В целом ряде писем последних лет Станиславский расшифровывает эту "идею Художественного театра", которую он защищает и утверждает во имя будущего. Это прежде всего нерасторжимая связь театра с жизнью народа, его гражданская совесть, гражданская воля и гражданская чуткость в выполнении своего общественного долга. Это непрерывное движение театра, движение его мастерства, определяемое самой окружающей жизнью, а не замкнутым искусственным кругом самодовлеющего сценического новаторства. Это театр-школа, в котором процесс воспитания актера-художника не прекращается ни с определенным возрастом, ни с завоеванием высокого общественного положения и где каждый новый спектакль для каждого его участника является экзаменом на дальнейшее право называться артистом. Это творческая этика театра, основанная не на правилах внутреннего распорядка, а на "взаимной художественной и товарищеской связи" единомышленников в искусстве, составляющих крепко сплоченный коллектив.

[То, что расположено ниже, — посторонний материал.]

(** [newPathIgnorer], declared outside the sources at hand. *)
Class Ignores := {
  newPathIgnorer : list string -> result pathIgnorer
}.

(** ** The scanner *)

(** What a scan does to the outside, in order, and the file entries it
    produces. *)
Inductive event :=
| EvStat (name : string)
| EvLstat (name : string)
| EvReadDir (name : string)
| EvReadlink (name : string)
| EvOpen (name : string)
(** [io.CopyBuffer] on the file of [path], of stat size [size], returned
    [copied] bytes, and an error when [failed] *)
| EvCopy (path : string) (size copied : Z) (failed : bool)
| EvClose (name : string)
(** [scanner.file] returned [entry] for [path], stat'ed as [info] *)
| EvFile (path : string) (info : FileInfo) (entry : Entry).

(** The fields of [scanner] that a scan only reads. *)
Record scanner := mkScanner {
  root : string;
  cache : Cache;
  s_pathIgnorer : pathIgnorer;
  ignoreSize : Z
}.

(** What a scan changes: the cache being filled, and the events so far
    (latest last).  The hasher is reset before each use, so its state
    between two files is not kept. *)
Record state := mkState {
  newCache : gmap string CacheEntry;
  trace : list event
}.

Definition log (ev : event) (st : state) : state :=
  mkState (newCache st) (trace st ++ [ev])%list.

(** How a scanner method ends: with a value, with an error, or without an
    answer when the recursion budget of the model is used up. *)
Inductive outcome (A : Type) :=
| Done (a : A)
| Failed (err : error)
| OutOfFuel.
Arguments Done {A} a.
Arguments Failed {A} err.
Arguments OutOfFuel {A}.

Section Scanner.
Context {hasher : Hasher} {host : Host} {ignorer : Ignores}.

О театре как коллективе и об ответственности воспитанных им коллективов перед народом он писал в последние годы с особенным волнением, пожалуй, больше и чаще всего. Вновь и вновь он возвращался к этим мыслям и в обращениях к труппе МХАТ, и в письмах к Оперному театру, и в напутствии своему последнему детищу – Оперно-драматической студии имени Станиславского.

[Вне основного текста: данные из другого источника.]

(** A sum [m * 2^e + 1/2] below the integer [n + 1] is at most a binary32
    number that is itself below [n + 1]: the last multiple of [2^e] before
    it or, past the next power of two, the last multiple of [2^(e+1)]. *)
Lemma half_sum_gap (m n e : Z) :
  2 ^ 23 <= m < 2 ^ 24 -> -18 <= e <= -13 ->
  (inject_Z n <= inject_Z m * 2 ^ e + (1 # 2))%Q ->
  (inject_Z m * 2 ^ e + (1 # 2) < inject_Z (n + 1))%Q ->
  exists b, rep (-24) b /\
            (inject_Z m * 2 ^ e + (1 # 2) <= b)%Q /\ (b < inject_Z (n + 1))%Q.
Proof.
  intros Hm He Hlo Hhi.
  assert (Hcases : e = -18 \/ e = -17 \/ e = -16 \/ e = -15 \/ e = -14 \/ e = -13) by lia.
  destruct Hcases as [-> | [-> | [-> | [-> | [-> | ->]]]]].
  - half_gap_case 262144 131072 (-18) (-17).
  - half_gap_case 131072 65536 (-17) (-16).
  - half_gap_case 65536 32768 (-16) (-15).
  - half_gap_case 32768 16384 (-15) (-14).
  - half_gap_case 16384 8192 (-14) (-13).
  - half_gap_case 8192 4096 (-13) (-12).
Qed.

(** [(long)(x + 0.5f)] is the exact round-half-up of a smoothed value in
    the validity interval: the binary32 sum never reaches the next
    integer. *)
Lemma round_mm_exact (x : float) :
  normal (-18) (-13) x -> in_range x ->
  round_mm x = Qfloor (to_Q x + (1 # 2)).
Proof.
  intros Hn [H1 H2].
  change (inject_Z DIST_MIN_MM) with 50%Q in H1.
  change (inject_Z DIST_MAX_MM) with 2000%Q in H2.
  assert (Hn24 : normal (-24) 0 x)
    by (apply (normal_weaken (-18) (-24) (-13) 0); (lia || assumption)).
  assert (Hpos : (0 <= to_Q x)%Q) by lra.
  assert (Hmax : (to_Q x <= 4096)%Q) by lra.
  pose proof (Qfloor_le (to_Q x + (1 # 2))) as Hlo.
  pose proof (Qlt_floor (to_Q x + (1 # 2))) as Hhi.
  set (n := Qfloor (to_Q x + (1 # 2))) in *.
  apply Z.le_antisymm; [|apply round_mm_lower; assumption].
  destruct (round_mm_rounded x Hn24) as [_ _ Hu _].
  destruct (round_mm_floor x Hn24 Hpos Hmax) as [Hf _].
  destruct x as [s| | |s m e]; simpl normal in Hn; try contradiction.
  destruct Hn as [Hd He].
  pose proof (to_Q_sign s m e Hpos) as ->.
  pose proof (digits2_pos_bounds m) as Hm. rewrite Hd in Hm.
  change (24 - 1) with 23 in Hm.
  assert (HX : to_Q (S754_finite false m e) = (inject_Z (Zpos m) * 2 ^ e)%Q) by reflexivity.
  rewrite HX in Hlo, Hhi, Hu.
  destruct (half_sum_gap (Zpos m) n e Hm He Hlo Hhi) as (b & Hrep & Hb1 & Hb2).
  specialize (Hu b Hrep Hb1).
  assert (Hlt : (inject_Z (round_mm (S754_finite false m e)) < inject_Z (n + 1))%Q).
  { eapply Qle_lt_trans; [exact Hf|]. eapply Qle_lt_trans; [exact Hu|exact Hb2]. }
  rewrite <- Zlt_Qlt in Hlt. lia.
Qed.

Lemma state_round_exact (st : filter_state) :
  state_ok st -> hasValidDistance st = true ->
  out_mm st = Qfloor (to_Q (distFiltered st) + (1 # 2)).
Proof.
  intros Hok Hv. destruct (Hok Hv) as (Hn & Hr & _).
  unfold out_mm. rewrite Hv. apply round_mm_exact; assumption.
Qed.

(** X12. After initialization the printed value is exactly the smoothed
    value rounded to the nearest millimetre, halves upward: the binary32
    addition of 0.5 before the cast never rounds up to the next integer
    for a value in [50, 2000]. *)
Theorem printed_is_nearest_mm (inputs : list RawRange) :
  hasValidDistance (final_state initial_state inputs) = true ->
  out_mm (final_state initial_state inputs)
    = Qfloor (F32.to_Q (distFiltered (final_state initial_state inputs)) + (1 # 2)).
Proof.
  intros Hv. apply state_round_exact; [|assumption].
  apply final_state_ok, initial_ok.
Qed.

Lemma printed_is_nearest_mm_witness :
  hasValidDistance (final_state initial_state [Distance 500; Distance 1800]) = true /\
  out_mm (final_state initial_state [Distance 500; Distance 1800])
    = Qfloor (F32.to_Q (distFiltered (final_state initial_state [Distance 500; Distance 1800]))
              + (1 # 2)).
Proof.
  split; [reflexivity|].
  apply (printed_is_nearest_mm [Distance 500; Distance 1800]). reflexivity.
Defined.

Lemma out_mm_mono (st st' : filter_state) :
  state_ok st -> hasValidDistance st = true ->
  state_ok st' -> hasValidDistance st' = true ->
  (to_Q (distFiltered st) <= to_Q (distFiltered st'))%Q ->
  out_mm st <= out_mm st'.
Proof.
  intros Hok Hv Hok' Hv' Hle.
  rewrite !state_round_exact by assumption.
  apply Qfloor_resp_le. lra.
Qed.

Lemma out_mm_le (st : filter_state) (n : Z) :
  state_ok st -> hasValidDistance st = true ->
  (to_Q (distFiltered st) <= inject_Z n)%Q -> out_mm st <= n.
Proof.
  intros Hok Hv Hle. destruct (state_ok_normal24 st Hok Hv) as [Hn Hr].
  unfold out_mm. rewrite Hv. apply round_mm_le; try assumption; lra.
Qed.

Lemma out_mm_ge (st : filter_state) (n : Z) :
  state_ok st -> hasValidDistance st = true ->
  (inject_Z n <= to_Q (distFiltered st))%Q -> n <= out_mm st.
Proof.
  intros Hok Hv Hle. destruct (state_ok_normal24 st Hok Hv) as [Hn Hr].
  unfold out_mm. rewrite Hv. apply round_mm_ge; try assumption; lra.
Qed.

(** X13. The printed value itself never overshoots: on every tick after
    initialization the new printed value lies between the previous one and
    the reading held after the tick. *)
Theorem printed_never_overshoots (inputs : list RawRange) (raw : RawRange) :
  hasValidDistance (final_state initial_state inputs) = true ->
  toward_mm (lastGoodMm (step (final_state initial_state inputs) raw))
            (out_mm (final_state initial_state inputs))
            (out_mm (step (final_state initial_state inputs) raw)).
Proof.
  intros Hv. set (st := final_state initial_state inputs) in *.
  assert (Hok : state_ok st) by (apply final_state_ok, initial_ok).
  pose proof (step_ok st raw Hok) as Hok'.
  pose proof (step_keeps_valid st raw Hv) as Hv'.
  destruct (step_toward st raw Hok Hv) as [Hup Hdown].
  set (R := lastGoodMm (step st raw)) in *.
  pose proof (out_mm_mono st (step st raw) Hok Hv Hok' Hv') as Hm1.
  pose proof (out_mm_mono (step st raw) st Hok' Hv' Hok Hv) as Hm2.
  pose proof (out_mm_le st R Hok Hv) as Hle.
  pose proof (out_mm_ge st R Hok Hv) as Hge.
  pose proof (out_mm_le (step st raw) R Hok' Hv') as Hle'.
  pose proof (out_mm_ge (step st raw) R Hok' Hv') as Hge'.
  unfold toward_mm.
  destruct (Qlt_le_dec (inject_Z R) (to_Q (distFiltered st))) as [C|C].
  - specialize (Hdown (Qlt_le_weak _ _ C)).
    specialize (Hge (Qlt_le_weak _ _ C)).
    specialize (Hge' (proj1 Hdown)). specialize (Hm2 (proj2 Hdown)). lia.
  - specialize (Hup C). specialize (Hle C).
    specialize (Hle' (proj2 Hup)). specialize (Hm1 (proj1 Hup)). lia.
Qed.

Lemma printed_never_overshoots_witness :
  hasValidDistance (final_state initial_state [Distance 500]) = true /\
  toward_mm (lastGoodMm (step (final_state initial_state [Distance 500]) (Distance 1800)))
            (out_mm (final_state initial_state [Distance 500]))
            (out_mm (step (final_state initial_state [Distance 500]) (Distance 1800))).
Proof.
  split; [reflexivity|].
  apply (printed_never_overshoots [Distance 500] (Distance 1800)). reflexivity.
Defined.

(** ** Tracking speed *)

Lemma tick_smoothed_change (st : filter_state) :
  state_ok st -> hasValidDistance st = true ->
  (Qabs (to_Q (ema (distFiltered st) (target_mm st)) - to_Q (distFiltered st))
   <= 81 # 4)%Q.
Proof.
  intros Hok Hv.
  destruct (tick_facts st Hok Hv) as (Hn & Hr & Ht & Hc & Hnear).
  pose proof (ema_error _ _ Hn Hr Ht) as Herr.
  pose proof (Qabs_bounds (to_Q (ema (distFiltered st) (target_mm st))
                           - (to_Q (distFiltered st)
                              + (1 # 4) * (inject_Z (target_mm st) - to_Q (distFiltered st)))))
    as Hab.
  destruct (clampStep_spec (round_mm (distFiltered st)) (lastGoodMm st)) as (Hstep & _).
  rewrite <- Hc in Hstep. unfold MAX_STEP_PER_SAMPLE_MM in Hstep.
  assert (H1 : (inject_Z (target_mm st) <= inject_Z (round_mm (distFiltered st)) + 80)%Q).
  { change 80%Q with (inject_Z 80). rewrite <- inject_Z_plus. apply inject_Z_le. lia. }
  assert (H2 : (inject_Z (round_mm (distFiltered st)) <= inject_Z (target_mm st) + 80)%Q).
  { change 80%Q with (inject_Z 80). rewrite <- inject_Z_plus. apply inject_Z_le. lia. }
  apply Qabs_le_of_bounds. lra.
Qed.

(** X14. After initialization a tick changes the printed value by at most
    21 mm and the smoothed value by at most 20.25 mm, although the step
    limit is 80: the limiter clamps the target and the smoothing then
    takes a quarter of the way.  A change of 20 mm occurs. *)
Theorem effective_slew_rate (inputs : list RawRange) (raw : RawRange) :
  hasValidDistance (final_state initial_state inputs) = true ->
  Z.abs (out_mm (step (final_state initial_state inputs) raw)
         - out_mm (final_state initial_state inputs)) <= 21 /\
  (Qabs (F32.to_Q (distFiltered (step (final_state initial_state inputs) raw))
         - F32.to_Q (distFiltered (final_state initial_state inputs)))
   <= 81 # 4)%Q /\
  out_mm (step (final_state initial_state [Distance 500]) (Distance 1800))
    - out_mm (final_state initial_state [Distance 500]) = 20.
Proof.
  intros Hv. set (st := final_state initial_state inputs) in *.
  assert (Hok : state_ok st) by (apply final_state_ok, initial_ok).
  pose proof (accept_ok st (raw_long raw) Hok) as Hok1.
  pose proof (accept_keeps_valid st (raw_long raw) Hv) as Hv1.
  split; [|split; [|vm_compute; reflexivity]].
  - pose proof (tick_out_change (accept st (raw_long raw)) Hok1 Hv1) as H.
    rewrite accept_distFiltered in H by assumption.
    unfold out_mm. rewrite Hv, (step_keeps_valid st raw Hv).
    rewrite step_distFiltered by assumption. exact H.
  - pose proof (tick_smoothed_change (accept st (raw_long raw)) Hok1 Hv1) as H.
    rewrite accept_distFiltered in H by assumption.
    rewrite step_distFiltered by assumption. exact H.
Qed.

Lemma effective_slew_rate_witness :
  hasValidDistance (final_state initial_state [Distance 500]) = true /\
  Z.abs (out_mm (step (final_state initial_state [Distance 500]) (Distance 50))
         - out_mm (final_state initial_state [Distance 500])) <= 21.
Proof.
  split; [reflexivity|].
  apply (effective_slew_rate [Distance 500] (Distance 50)). reflexivity.
Defined.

Воспитанию творческого коллектива посвящены самые разнообразные письма Станиславского, написанные по самым различным поводам, будничным или праздничным, значительным или случайным. Как величайшие образцы и примеры он прославляет подвиги, совершенные в искусстве Москвиным, Качаловым, Книппер-Чеховой, Леонидовым, и рядом с ними высоко возносит незаметное для зрителя, но драгоценное для театра, самозабвенно преданное, жертвенное служение искусству старейшего рабочего сцены, гримера, портного-одевальщика, концертмейстера, помощника режиссера. В своей оценке спектаклей он всегда придает исключительное значение внутренней слитности ансамбля, общности художественного языка всех его участников, единству всех составляющих его элементов. От актерской молодежи он ждет прежде всего энергичного и мужественного внедрения в театр идей и опыта советского коллективизма.